## TASK BRIEF
Below is a block of entries; repeat exactly the lines starting at the line that contains "refine (proj1 (resolver_exclusive" and ending at the line that contains "threads w !! t", both included.

━━ EXERCISE INPUTS ━━

(** One after the other, the addresses of an entry are picked in turn,
    each one before the first comes again.  A random pick of an entry with
    more than one address can read past the last one: the random number goes
    up to their number. *)
Theorem resolver_Pick {A} (RAND_MAX : Z) (c : Cache (A := A)) (n : nat) :
  (_addr c <> [] -> -1 <= _current c < zlen (_addr c) ->
   exists c' l, picks RAND_MAX n kSequential c = Ok (c', l) /\ length l = n /\
     forall i, (i < n)%nat -> exists a, l !! i = Some (Some a) /\
       _addr c !! Z.to_nat ((_current c + 1 + Z.of_nat i) mod zlen (_addr c)) = Some a) /\
  (2 <= zlen (_addr c) <= RAND_MAX ->
   exists draws, Forall (fun r => 0 <= r <= RAND_MAX) draws /\ Pick RAND_MAX kRandom draws c = Err undefined_behaviour).
Proof.
  split.
  - intros Ha. revert c Ha. induction n as [|n IH]; intros c Ha Hc.
    { exists c, []. split_and!; [done|done|lia]. }
    destruct (_addr c) as [|a0 l0] eqn:Hl; [done|]. rewrite <- Hl in *.
    destruct (Pick_sequential_some RAND_MAX c a0 l0 Hl Hc) as (b & Hb & HP). cbn [picks]. rewrite HP. cbn [rbind].
    pose proof (Z.mod_pos_bound (_current c + 1) (zlen (_addr c))) as Hm.
    destruct (IH (mkCache (_addr c) (_resolved c) ((_current c + 1) mod zlen (_addr c)) (_resolving c)))
      as (c' & l & E & El & Hi); [done|cbn; specialize (Hm ltac:(rewrite Hl; pose proof (zlen_nonneg l0); rewrite zlen_cons; lia)); lia|]. rewrite E. cbn.
    exists c', (Some b :: l). split_and!; [done|cbn; lia|]. intros [|i] Hlt.
    + exists b. split; [done|]. by rewrite Z.add_0_r.
    + destruct (Hi i ltac:(lia)) as (a & Ea & Ea'). exists a. split; [done|]. rewrite <- Ea'. cbn [_addr _current]. do 2 f_equal.
      rewrite <- !Z.add_assoc, (Zplus_mod_idemp_l (_current c + 1)). f_equal. lia.
  - intros Hs. exists [zlen (_addr c)]. split; [constructor; [lia|constructor]|]. unfold Pick.
    destruct (_addr c) as [|a l] eqn:Ha; [change (zlen (@nil A)) with 0 in Hs; lia|]. rewrite <- Ha in *.
    destruct (Z.eqb_spec (zlen (_addr c)) 1); [lia|].
    unfold ranged_rand_r. rewrite ranged_rand_bound by lia.
    destruct (Z.ltb_spec (zlen (_addr c)) 0); [done|].
    by rewrite (proj2 (lookup_ge_None (_addr c) (Z.to_nat (zlen (_addr c)))) ltac:(unfold zlen; lia)).
Qed.

(** ** Concrete runs *)

Definition demo_host : key := (false, B "a").

(** No host is a literal address. *)
Definition demo_pton (domain : bool) (hostname : bytes) : option Z := None.

(** Two threads ask for the same host: one asks the system, the other sleeps,
    wakes up and gets the next address. *)
Definition demo_events : list (event (A := Z)) :=
  [ECall 0 false (Some (B "A")) 80 400 kSequential []; ECall 1 false (Some (B "a")) 80 401 kSequential []; ESpurious 1; EWake 1 [];
   EAnswer 0 (Some [7; 8]); ERelock 0 410 []].

Lemma resolver_exclusive_witness : exists w, run_events 32767 demo_pton demo_events (start 0 2) = Ok w /\
  threads w = [Returned (Some 7); Awake (demo_host, O) (401 - kRefreshTime) kSequential] /\
  (forall u v x y p, threads w !! u = Some x -> threads w !! v = Some y ->
     holder x = Some p -> holder y = Some p -> u = v).
Proof.
  eexists. split; [vm_compute; reflexivity|]. split; [reflexivity|].
  refine (proj1 (resolver_exclusive 32767 demo_pton 0 2 demo_events _ _)). vm_compute. reflexivity.
Defined.

Lemma resolver_Pick_witness : exists c' l, picks 32767 5 kSequential (mkCache [7; 8; 9] 0 (-1) false) = Ok (c', l) /\
  l = [Some 7; Some 8; Some 9; Some 7; Some 8] /\ length l = 5%nat.
Proof.
  destruct (resolver_Pick 32767 (mkCache [7; 8; 9] 0 (-1) false) 5) as [H _].
  destruct (H ltac:(done) ltac:(vm_compute; split; congruence)) as (c' & l & E & El & _). exists c', l. split; [exact E|]. split; [|exact El].
  vm_compute in E. injection E as _ <-. reflexivity.
Defined.

(** Clear deletes an entry that nobody resolves, even if a thread is about to
    come back from its Wait for it. *)
Lemma Clear_under_waiter {A} `{EqDecision A} (RAND_MAX : Z) inet_pton (w : world (A := A)) t p d o c draws :
  threads w !! t = Some (Awake p d o) -> deref p (resolver w) = Ok c -> _resolving c = false ->
  run_events RAND_MAX inet_pton [EClear; EWake t draws] w = Err undefined_behaviour.
Proof.
  intros Ht Hp%deref_ok Hc. cbn. rewrite Ht. unfold DoResolve_awake, deref, Clear, delete_entries. cbn.
  rewrite map_lookup_filter_None_2; [done|]. right. intros x Hx. rewrite Hp in Hx. injection Hx as <-. cbn. by rewrite Hc.
Qed.

Example Clear_under_waiter_happens :
  run_events 32767 demo_pton (demo_events ++ [EClear; EWake 1 []]) (start 0 2) = Err undefined_behaviour.
Proof. vm_compute. reflexivity. Qed.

━━━

## RESULT BELOW
  refine (proj1 (resolver_exclusive 32767 demo_pton 0 2 demo_events _ _)). vm_compute. reflexivity.
Defined.

Lemma resolver_Pick_witness : exists c' l, picks 32767 5 kSequential (mkCache [7; 8; 9] 0 (-1) false) = Ok (c', l) /\
  l = [Some 7; Some 8; Some 9; Some 7; Some 8] /\ length l = 5%nat.
Proof.
  destruct (resolver_Pick 32767 (mkCache [7; 8; 9] 0 (-1) false) 5) as [H _].
  destruct (H ltac:(done) ltac:(vm_compute; split; congruence)) as (c' & l & E & El & _). exists c', l. split; [exact E|]. split; [|exact El].
  vm_compute in E. injection E as _ <-. reflexivity.
Defined.

(** Clear deletes an entry that nobody resolves, even if a thread is about to
    come back from its Wait for it. *)
Lemma Clear_under_waiter {A} `{EqDecision A} (RAND_MAX : Z) inet_pton (w : world (A := A)) t p d o c draws :
  threads w !! t = Some (Awake p d o) -> deref p (resolver w) = Ok c -> _resolving c = false ->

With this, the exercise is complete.